2. A user will maintain their library in EndNote and paste temporary
in-text citations into their ICE documents, in OOo Writer. When
they're ready to have a bibliography generated they will export
their library to a place ICE can find it.
(When we get around to MS Word support Word uers can just use
EndNote directly on their Word docs if they choose, or do it the way
I'm describing here)
3. Behind the scenes, ICE will convert their library to
[MODS](http://www.loc.gov/standards/mods/) format, using
[Bibutils](http://www.scripps.edu/~cdputnam/software/bibutils/bibutils.html)
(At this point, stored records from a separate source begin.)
(** * Monitoring core of the channel downloader: store, download queue, scheduler

    Shallow embedding of
      - [Storage]              (src/db.js, the JSON file store),
      - [DownloadQueue]        (src/queue.js, the bounded worker pool),
      - [MonitoringScheduler]  (src/scheduler.js, the polling scheduler),
    followed by the properties of the specification that concern them, and of
      - [CleanupService]       (src/cleanup.js, the removal of old files),
      - [TelegramService]      (src/telegram.js, the retry loop of a message),
      - the pool of [fetchVideosDetailsAsync] (src/utils.js),
      - [_sanitizeFileName]    (src/queue.js),
    with further properties of all of them, read off the code.

    Conventions.
      - A JS object used as a dictionary ([data.videos]) is a [gmap string];
        arrays ([data.channels], [data.downloads], listings) are lists.
      - [null] and [undefined] are [None]; a timestamp
        ([Date.now()], [new Date().toISOString()]) is the millisecond count [N].
      - The clock, [Math.random()], the result of a channel listing and the exit
        of the [yt-dlp] process are inputs of the operations that consult them.
      - The store's methods are [async] but contain no real suspension point
        (the file system calls are the synchronous ones), so each of them is a
        function from the store to a result and the next store.
      - File system calls succeed: a write or a rename that throws is not
        part of the model, nor is a file that parses to something other
        than a snapshot of the store. *)

From stdpp Require Import base gmap list strings pretty.

Open Scope string_scope.

(** ** Data model *)

(** [dl.status]: the four strings the code ever writes or compares with. *)
Inductive Status := pending | downloading | completed | failed.

#[global] Instance Status_eq_dec : EqDecision Status.
Proof. solve_decision. Defined.

Module Channel.
Record t := mk {
  id : string;
  url : string;
  name : option string;
  enabled : bool;
  lastCheckAt : option N;
  createdAt : N
}.
Definition set_enabled (b : bool) (c : t) : t :=
  mk (id c) (url c) (name c) b (lastCheckAt c) (createdAt c).
Definition set_lastCheckAt (x : option N) (c : t) : t :=
  mk (id c) (url c) (name c) (enabled c) x (createdAt c).
End Channel.

(** One entry of a channel listing, as [fetchChannelVideosBasic] resolves it. *)
Module VideoData.
Record t := mk {
  id : string;
  title : string;
  url : string;
  thumbnail : option string;
  duration : option N;
  upload_date : option string
}.
End VideoData.

Module Video.
Record t := mk {
  id : string;
  channelId : string;
  title : string;
  url : string;
  thumbnail : option string;
  duration : option N;
  uploadDate : option string;
  discoveredAt : N
}.
Definition set_id (x : string) (v : t) : t :=
  mk x (channelId v) (title v) (url v) (thumbnail v) (duration v)
     (uploadDate v) (discoveredAt v).
End Video.

Module Download.
Record t := mk {
  id : string;
  videoId : string;
  status : Status;
  quality : string;
  filePath : option string;
  retryCount : nat;
  errorMessage : option string;
  startedAt : option N;
  completedAt : option N
}.
Definition set_status (s : Status) (d : t) : t :=
  mk (id d) (videoId d) s (quality d) (filePath d) (retryCount d)
     (errorMessage d) (startedAt d) (completedAt d).
Definition set_filePath (x : option string) (d : t) : t :=
  mk (id d) (videoId d) (status d) (quality d) x (retryCount d)
     (errorMessage d) (startedAt d) (completedAt d).
Definition set_retryCount (n : nat) (d : t) : t :=
  mk (id d) (videoId d) (status d) (quality d) (filePath d) n
     (errorMessage d) (startedAt d) (completedAt d).
Definition set_errorMessage (x : option string) (d : t) : t :=
  mk (id d) (videoId d) (status d) (quality d) (filePath d) (retryCount d)
     x (startedAt d) (completedAt d).
Definition set_startedAt (x : option N) (d : t) : t :=
  mk (id d) (videoId d) (status d) (quality d) (filePath d) (retryCount d)
     (errorMessage d) x (completedAt d).
Definition set_completedAt (x : option N) (d : t) : t :=
  mk (id d) (videoId d) (status d) (quality d) (filePath d) (retryCount d)
     (errorMessage d) (startedAt d) x.
End Download.

(** [this.data] of the store. *)
Record Data := mkData {
  channels : list Channel.t;
  videos : gmap string Video.t;
  downloads : list Download.t
}.

Definition set_channels (x : list Channel.t) (d : Data) : Data :=
  mkData x (videos d) (downloads d).
Definition set_videos (x : gmap string Video.t) (d : Data) : Data :=
  mkData (channels d) x (downloads d).
Definition set_downloads (x : list Download.t) (d : Data) : Data :=
  mkData (channels d) (videos d) x.

(** ** JS helpers *)

(** [x || null] on an optional string: the empty string is falsy. *)
Definition str_or_null (x : option string) : option string :=
  match x with
  | Some s => if s =? "" then None else Some s
  | None => None
  end.

(** [x || null] on an optional number: zero is falsy. *)
Definition num_or_null (x : option N) : option N :=
  match x with
  | Some n => if (n =? 0)%N then None else Some n
  | None => None
  end.

(** [arr.find(p)] followed by an in-place mutation [f] of the element found:
    the first element that satisfies [p] is replaced, nothing else. *)
Fixpoint update_first {A} (p : A → bool) (f : A → A) (l : list A) : list A :=
  match l with
  | [] => []
  | x :: r => if p x then f x :: r else x :: update_first p f r
  end.

(** ** The file system, as far as the store uses it *)

(** What a file holds: the [JSON.stringify] image of a snapshot, which
    [JSON.parse] gives back (the fields of a snapshot are strings, booleans,
    small numbers and [null], which the two built-ins carry over exactly),
    or text that [JSON.parse] rejects. *)
Inductive Content := Json (d : Data) | Garbage.

Module Fs.
Definition existsSync (p : string) (fs : gmap string Content) : bool :=
  bool_decide (is_Some (fs !! p)).

Definition writeFileSync (p : string) (c : Content)
    (fs : gmap string Content) : gmap string Content :=
  <[p := c]> fs.

Definition renameSync (old new : string)
    (fs : gmap string Content) : gmap string Content :=
  match fs !! old with
  | Some c => <[new := c]> (delete old fs)
  | None => fs
  end.
End Fs.

(** ** Storage (src/db.js) *)

Module Storage.

Record t := mk {
  filePath : string;
  data : Data;
  fs : gmap string Content
}.

Definition set_data (d : Data) (st : t) : t := mk (filePath st) d (fs st).
Definition set_fs (f : gmap string Content) (st : t) : t :=
  mk (filePath st) (data st) f.
Definition map_data (f : Data → Data) (st : t) : t :=
  set_data (f (data st)) st.

(** [constructor(filePath)] *)
Definition new (path : string) (fs0 : gmap string Content) : t :=
  mk path (mkData [] ∅ []) fs0.

(** [save()]: write the snapshot to [filePath + '.tmp'], rename it over
    [filePath]. *)
Definition save (st : t) : t :=
  let tempFile := filePath st +:+ ".tmp" in
  let fs1 := Fs.writeFileSync tempFile (Json (data st)) (fs st) in
  set_fs (Fs.renameSync tempFile (filePath st) fs1) st.

(** The [forEach] of [init] that resets the tasks left in ['downloading']. *)
Definition resetDownloading (dl : Download.t) : Download.t :=
  if decide (Download.status dl = downloading)
  then Download.set_status pending dl else dl.

Definition resetCount (dls : list Download.t) : nat :=
  length (filter (λ dl, Download.status dl = downloading) dls).

(** The migration loop of [init]: a video without [id] gets its key. *)
Definition migrateVideo (videoId : string) (video : Video.t) : Video.t :=
  if Video.id video =? "" then Video.set_id videoId video else video.

Definition migrateVideos (vs : gmap string Video.t) : gmap string Video.t :=
  map_imap (λ videoId video, Some (migrateVideo videoId video)) vs.

Definition migrated (vs : gmap string Video.t) : bool :=
  existsb (λ kv, Video.id kv.2 =? "") (map_to_list vs).

(** The [try] block of [init] up to the end of the load; [None] when
    [JSON.parse] throws. *)
Definition load (st : t) : option t :=
  match fs st !! filePath st with
  | Some (Json d) => Some (set_data d st)
  | Some Garbage => None
  | None => Some (save st)
  end.

(** [init()]. [now] is the [Date.now()] of the backup name. *)
Definition init (now : N) (st : t) : t :=
  match load st with
  | Some st1 =>
      let n := resetCount (downloads (data st1)) in
      let st2 :=
        map_data (λ d, set_downloads (resetDownloading <$> downloads d) d) st1 in
      let st3 := if decide (0 < n) then save st2 else st2 in
      let m := migrated (videos (data st3)) in
      let st4 := map_data (λ d, set_videos (migrateVideos (videos d)) d) st3 in
      if m then save st4 else st4
  | None =>
      let st1 :=
        if Fs.existsSync (filePath st) (fs st)
        then
          let backupPath := filePath st +:+ ".backup." +:+ pretty now in
          set_fs (Fs.renameSync (filePath st) backupPath (fs st)) st
        else st in
      save st1
  end.

(** [addChannel(url, name)] *)
Definition addChannel (url : string) (name : option string) (now : N)
    (st : t) : string * t :=
  match find (λ ch, Channel.url ch =? url) (channels (data st)) with
  | Some existing => (Channel.id existing, st)
  | None =>
      let id := "ch_" +:+ pretty now in
      let channel := Channel.mk id url (str_or_null name) true None now in
      (id, save (map_data (λ d, set_channels (channels d ++ [channel]) d) st))
  end.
and crack open all their documents, turn the citations into an XML
format, either based on DocBook or a new proposed format for
OpenOffice.org, then create a bibliography in a separate
OpenDocument document, either for an entire course or
module-by-module.
To perform this amazing feat we are likely to use a system called
[CiteProc](http://bibliographic.openoffice.org/citeproc/index.html),
created by the aforementioned Bruce D'Arcus. Bruce has devised a
citation language (CSL) that is designed to be independent of
particular software implementations, so you can specify citation and
bibliographic formats once only and have them work in any output
format. We'll see how it goes in practice.
All this is still a bit speculative, but the experiments I have
performed so far are promising, and the general approach should be able
to evolve to deal with software other than EndNote, and improvements to
OpenOffice.org.
And yes I know this is not an elegant solution, but it's a first step,
and it should mean we can use OpenOffice.org in relative comfort while
the OpenOffice.org community, us included, goes through the proper
process to add real bibliographic support.
I think Bruce has a vision of a suite of open source tools and shared
bibliographic data that will completely eclipse EndNote and other
commercial tools, and we'd love to help.